American film and television actor (1928–2020)

Frank Sherwood Gell (April 4, 1928 – January 13, 2020) was an American film and television actor. He was known for playing General J. E. B. Stuart in the American historical television series The Gray Ghost.

==Early life==
He was born Frank Sherwood Gell in Detroit, Michigan, to Louis and Freida Gell, Jewish immigrants from Imperial Russia who had come to the US as young children. He had one sibling, an older sister. His parents had different first languages (Russian and Yiddish); he grew up speaking only English. His father owned a butcher shop. His parents divorced while Price was still a child. His mother remarried, and Price was raised by her and his step-father Herman Glassman, a clothing salesman.

Price attended Central High School in Detroit, taking the commercial curriculum rather than college prep. While still in high school he registered for the draft on April 4, 1946, his eighteenth birthday. The registrar recorded him as being 5 feet 11 inches and weighing 132 pounds, with brown hair and brown eyes. He worked as a dishwasher, theater usher, and gas station attendant to earn money for drama school.

==Early stage career==
Price enrolled at the Schuster-Martin School of Drama in the Walnut Hills neighborhood of Cincinnati during August 1947. He spent one year studying then joined the school's Little Playhouse Company after graduation. He performed in five plays during 1948–1949, using "Sherwood Gell" for billing.

He then joined the Piper Players national touring company in their Oklahoma City debut, where he handled both acting and production chores. The Piper Players hit a cash crisis and found their only money maker was doing children's matinees of Little Red Riding Hood, which they played around the country. When the tour he was with reached the Warner Hollywood Theatre, Price decided to remain and left the company, moving in with his married older sister and her family.

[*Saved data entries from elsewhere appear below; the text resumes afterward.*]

Definition scratch : FileSystem :=
  <["/tmp/google_buildings/uga/17d_buildings.csv.gz" := [Byte.x00; Byte.x01]]>
    (<["/tmp/google_buildings/uga/199_buildings.csv.gz" := [Byte.x1f; Byte.x8b]]> ∅).

Definition one_cell (lo hi : float * float) (min_level max_level max_cells : Z)
    : Exc (list Z) :=
  Return [1769].

Definition token_of (cell : Z) : string := "17d".

Definition broken_after_two_bytes (url : string) : Response :=
  GetReturns 200 (BodyChunk [Byte.x1f; Byte.x8b] BodyBroken).

Definition fresh_download (url : string) : Response :=
  GetReturns 200 (BodyChunk [Byte.x1f; Byte.x8b; Byte.x08] BodyEnd).

End Scenario.

(** C1, counterexample.  A shard of three rows within the bounds, the second
    with a geometry the database rejects: the load reports 2 imported and 0
    skipped, not 1 skipped. *)
Lemma one_malformed_is_not_counted_as_skipped :
  Scenario.load (connect string [])
      (mkShard [Scenario.row_a; Scenario.row_malformed; Scenario.row_b] None) =
    (Return (2, 0), connect string [Scenario.stored Scenario.rec_a; Scenario.stored Scenario.rec_b]).
Proof. vm_compute. reflexivity. Qed.

(** C3, counterexample.  A shard of two rows, one outside the bounds and one
    whose insert fails: 2 rows are processed, and the report is 0 imported
    and 1 skipped. *)
Lemma failed_row_is_in_neither_count :
  fst (Scenario.load (connect string [])
         (mkShard [Scenario.row_outside; Scenario.row_malformed] None)) = Return (0, 1) /\
  length [Scenario.row_outside; Scenario.row_malformed] = 2%nat.
Proof. split; [vm_compute|]; reflexivity. Qed.

(** C4, counterexample.  A shard of one line that is short by its last
    field: the row is stored with [external_id] NULL, it has no key under
    the unique index, and the second load of the shard inserts it again. *)
Lemma short_line_is_inserted_again :
  Scenario.load (connect string []) (mkShard [Scenario.row_without_code] None) =
    (Return (1, 0), connect string [Scenario.stored Scenario.rec_without_code]) /\
  Scenario.load (connect string [Scenario.stored Scenario.rec_without_code])
      (mkShard [Scenario.row_without_code] None) =
    (Return (1, 0),
     connect string [Scenario.stored Scenario.rec_without_code;
                     Scenario.stored Scenario.rec_without_code]).
Proof. split; vm_compute; reflexivity. Qed.

(** C2, counterexample.  Two scratch files, the first damaged, the second
    good: the import of the two raises and stores nothing, although the
    second file alone imports one row. *)
Lemma damaged_shard_stops_the_run :
  Scenario.load_files Scenario.scratch
      ["/tmp/google_buildings/uga/17d_buildings.csv.gz";
       "/tmp/google_buildings/uga/199_buildings.csv.gz"] (connect string []) =
    (Raise GzipError, connect string []) /\
  Scenario.load_files Scenario.scratch
      ["/tmp/google_buildings/uga/199_buildings.csv.gz"] (connect string []) =
    (Return (1, 0), connect string [Scenario.stored Scenario.rec_a]).
Proof. split; vm_compute; reflexivity. Qed.

(** C6, counterexample.  On a box that is a single point the selector
    returns: the one cell of the covering when the library is there, the
    empty list when it is not. *)
Lemma degenerate_box_is_accepted :
  degenerate Scenario.point_box = true /\
  compute_s2_cells_for_bounds Z Scenario.one_cell Scenario.token_of true
    Scenario.point_box 4 = Return ["17d"] /\
  compute_s2_cells_for_bounds Z Scenario.one_cell Scenario.token_of false
    Scenario.point_box 4 = Return [].
Proof. repeat split; vm_compute; reflexivity. Qed.

(** C7, counterexample.  Without the library the selector returns the empty
    list for the bounds of Uganda. *)
Lemma selector_without_library_returns_empty :
  compute_s2_cells_for_bounds Z Scenario.one_cell Scenario.token_of false
    Scenario.uga 4 = Return [].
Proof. reflexivity. Qed.

(** *** The theorems at concrete inputs *)

Lemma download_file_already_present_witness :
  download_file Scenario.fresh_download
      "https://storage.googleapis.com/open-buildings-data/v3/polygons_s2_level_4_gzip/199_buildings.csv.gz"
      "/tmp/google_buildings/uga/199_buildings.csv.gz"
      (mkWorld Scenario.scratch []) =
    (true, mkWorld Scenario.scratch []).
Proof.
  apply (download_file_already_present _ _ _ _ [Byte.x1f; Byte.x8b]).
  - vm_compute. reflexivity.
  - simpl. lia.
Defined.

Lemma partial_download_is_kept_witness :
  exists w1,
    download_file Scenario.broken_after_two_bytes "https://host/1b_buildings.csv.gz"
        "/tmp/google_buildings/uga/1b_buildings.csv.gz" (mkWorld Scenario.scratch []) =
      (false, w1) /\
    files w1 !! "/tmp/google_buildings/uga/1b_buildings.csv.gz" =
      Some [Byte.x1f; Byte.x8b] /\
    fetch_again [Scenario.fresh_download; Scenario.fresh_download]
        "https://host/1b_buildings.csv.gz"
        "/tmp/google_buildings/uga/1b_buildings.csv.gz" w1 =
      ([true; true], w1) /\
    requests (snd (fetch_again [Scenario.fresh_download; Scenario.fresh_download]
                     "https://host/1b_buildings.csv.gz"
                     "/tmp/google_buildings/uga/1b_buildings.csv.gz" w1)) =
      ["https://host/1b_buildings.csv.gz"].
Proof.
  apply (partial_download_is_kept Scenario.broken_after_two_bytes
           "https://host/1b_buildings.csv.gz"
           "/tmp/google_buildings/uga/1b_buildings.csv.gz"
           (mkWorld Scenario.scratch []) 200
           (BodyChunk [Byte.x1f; Byte.x8b] BodyBroken)
           [Scenario.fresh_download; Scenario.fresh_download]).
  - vm_compute. reflexivity.
  - reflexivity.
  - lia.
  - reflexivity.
  - reflexivity.
  - simpl. discriminate.
Defined.

Lemma insert_batch_one_malformed_witness :
  insert_batch string Scenario.geom_of_text (fun g => g) Scenario.fits_columns string Scenario.key_of
      (connect string []) [Scenario.rec_a; Scenario.rec_malformed; Scenario.rec_b] =
    (2, connect string [Scenario.stored Scenario.rec_a; Scenario.stored Scenario.rec_b]).
Proof.
  apply (insert_batch_one_malformed string Scenario.geom_of_text (fun g => g)
           Scenario.fits_columns string Scenario.key_of []
           [Scenario.rec_a] [Scenario.rec_b] Scenario.rec_malformed).
  - reflexivity.
  - repeat constructor; eexists; reflexivity.
  - vm_compute. apply NoDup_cons. split; [|apply NoDup_singleton].
    intros H. apply list_elem_of_singleton in H. discriminate.
  - repeat constructor; apply not_elem_of_nil.
Defined.

Lemma import_csv_file_accounting_witness :
  exists n_imported n_skipped c',
    Scenario.load (connect string [])
        (mkShard [Scenario.row_a; Scenario.row_outside; Scenario.row_b] None) =
      (Return (n_imported, n_skipped), c') /\
    n_skipped = 1 /\
    0 <= n_imported <= 2 /\
    n_imported + n_skipped <= 3.
Proof.
  apply (import_csv_file_accounting Scenario.float_of_text string Scenario.geom_of_text
           (fun g => g) Scenario.fits_columns string Scenario.key_of []
           (mkShard [Scenario.row_a; Scenario.row_outside; Scenario.row_b] None)
           Scenario.uga 5000).
  - reflexivity.
  - repeat constructor; intros e; vm_compute; discriminate.
Defined.

Lemma corrupt_shard_aborts_import_witness :
  exists e' c2,
    Scenario.load (connect string [Scenario.stored Scenario.rec_a])
        (Scenario.reader [Byte.x00; Byte.x01]) = (Raise e', c2) /\
    Scenario.load_files Scenario.scratch
        (["/tmp/google_buildings/uga/199_buildings.csv.gz"]
           ++ "/tmp/google_buildings/uga/17d_buildings.csv.gz"
           :: ["/tmp/google_buildings/uga/199_buildings.csv.gz"])
        (connect string []) = (Raise e', c2).
Proof.
  apply (corrupt_shard_aborts_import Scenario.float_of_text string Scenario.geom_of_text
           (fun g => g) Scenario.fits_columns string Scenario.key_of Scenario.reader Scenario.scratch
           Scenario.uga ["/tmp/google_buildings/uga/199_buildings.csv.gz"]
           ["/tmp/google_buildings/uga/199_buildings.csv.gz"]
           "/tmp/google_buildings/uga/17d_buildings.csv.gz"
           [Byte.x00; Byte.x01] GzipError 0 0 1 0).
  - vm_compute. reflexivity.
  - vm_compute. reflexivity.
  - discriminate.
  - reflexivity.
Defined.

Lemma second_load_inserts_nothing_witness :
  Scenario.load
      (snd (Scenario.load (connect string [])
              (mkShard [Scenario.row_a; Scenario.row_outside; Scenario.row_b] None)))
      (mkShard [Scenario.row_a; Scenario.row_outside; Scenario.row_b] None) =
    (match fst (Scenario.load (connect string [])
                  (mkShard [Scenario.row_a; Scenario.row_outside; Scenario.row_b] None)) with
     | Return (_, n_skipped) => Return (0, n_skipped)
     | Raise e => Raise e
     end,
     snd (Scenario.load (connect string [])
            (mkShard [Scenario.row_a; Scenario.row_outside; Scenario.row_b] None))).
Proof.
  apply (second_load_inserts_nothing Scenario.float_of_text string Scenario.geom_of_text
           (fun g => g) Scenario.fits_columns string Scenario.key_of []
           (mkShard [Scenario.row_a; Scenario.row_outside; Scenario.row_b] None)
           Scenario.uga 5000).
  repeat constructor; intros row Hrow; vm_compute in Hrow; injection Hrow as <-;
    eexists; reflexivity.
Defined.

(** ** IngestionOrchestrator: [main] *)

(** [str.lower] on the ASCII letters. *)
Definition lower_ascii (c : ascii) : ascii :=
  let n := nat_of_ascii c in
  if ((65 <=? n) && (n <=? 90))%nat then ascii_of_nat (n + 32) else c.

Fixpoint lower (s : string) : string :=
  match s with
  | EmptyString => EmptyString
  | String c rest => String (lower_ascii c) (lower rest)
  end.

Definition BASE_URL : string :=
  "https://storage.googleapis.com/open-buildings-data/v3/polygons_s2_level_4_gzip".

(** [f"{cell}_buildings.csv.gz"], and the URL and the scratch path made of it. *)
Definition shard_filename (cell : string) : string := cell +:+ "_buildings.csv.gz".
Definition shard_url (cell : string) : string := BASE_URL +:+ "/" +:+ shard_filename cell.
Definition shard_dest (work_dir : Path) (cell : string) : Path :=
  work_dir +:+ "/" +:+ shard_filename cell.

(** [Path(tempfile.gettempdir()) / 'google_buildings' / args.country.lower()] *)
Definition work_dir_of (tmpdir : string) (country : string) : Path :=
  tmpdir +:+ "/" +:+ "google_buildings" +:+ "/" +:+ lower country.

(** The download loop of [main]: [downloaded_files] and the world after it. *)
Fixpoint download_cells (net : string -> Response) (work_dir : Path)
    (cells : list string) (w : World) : list Path * World :=
  match cells with
  | [] => ([], w)
  | cell :: rest =>
      let '(ok, w1) := download_file net (shard_url cell) (shard_dest work_dir cell) w in
      let '(downloaded, w2) := download_cells net work_dir rest w1 in
      (if ok then shard_dest work_dir cell :: downloaded else downloaded, w2)
  end.

(** The clean-up loop: [if filepath.exists(): filepath.unlink()]. *)
Fixpoint cleanup (downloaded_files : list Path) (fs : FileSystem) : FileSystem :=
  match downloaded_files with
  | [] => fs
  | filepath :: rest => cleanup rest (delete filepath fs)
  end.

(** The arguments [parse_args] returns. *)
Record Args : Type := mkArgs {
  country : string;
  dry_run : bool;
  list_countries : bool;
  keep_files : bool
}.

(** How a run of [main] ends: it returns, it calls [sys.exit], or an
    exception leaves it. *)
Inductive Exit : Type :=
  | Returned
  | SysExit (code : Z)
  | Uncaught (e : exn).

Section Orchestrator.

Variable py_float : string -> option float.
Variable Geom : Type.
Variable ST_GeomFromText : string -> option Geom.
Variable ST_Multi : Geom -> Geom.
Variable fits_columns : StoredRow Geom -> bool.
Variable Key : Type.
Context `{EqDecision Key}.
Variable unique_key : StoredRow Geom -> option Key.
Variable read_shard : list Byte.byte -> Shard.
Variable CellId : Type.
Variable get_covering : float * float -> float * float -> Z -> Z -> Z -> Exc (list CellId).
Variable to_token : CellId -> string.

(** [apply_migration] changes the schema through SQL that is not in the
    script; what it does to the connection, and the exception it raises when
    the database refuses the statement, are given. *)
Variable apply_migration : Conn Geom -> option exn * Conn Geom.

(** [tempfile.gettempdir()] *)
Variable tmpdir : string.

By 1952 he had adopted the stage name "Sherwood Price". He was managing a movie theater in Sherman Oaks when he performed in his first film, Scorching Fury.

His first known stage credit under his new billing came in May 1953, when he played the lead in the Showcase Theater production of Detective Story, earning high praise from the LA Times drama critic.

==Tustin Playbox==

During July 1953 Price took the role of the psychoanalyst in the play Lady in the Dark with the Tustin Playbox company. It was his first work with this community theatre, which he would be associated with for many years. Also in this play was professional Jacquelyn Sue Browne, then billed as "Cathy Browne", but who would later switch to Kathie Browne. Price and Cathy Browne took over as co-producers for the third summer season (1954) of the Tustin Playbox, while continuing to act in performances. Browne was very popular with the Tustin audiences, and so often played the female lead.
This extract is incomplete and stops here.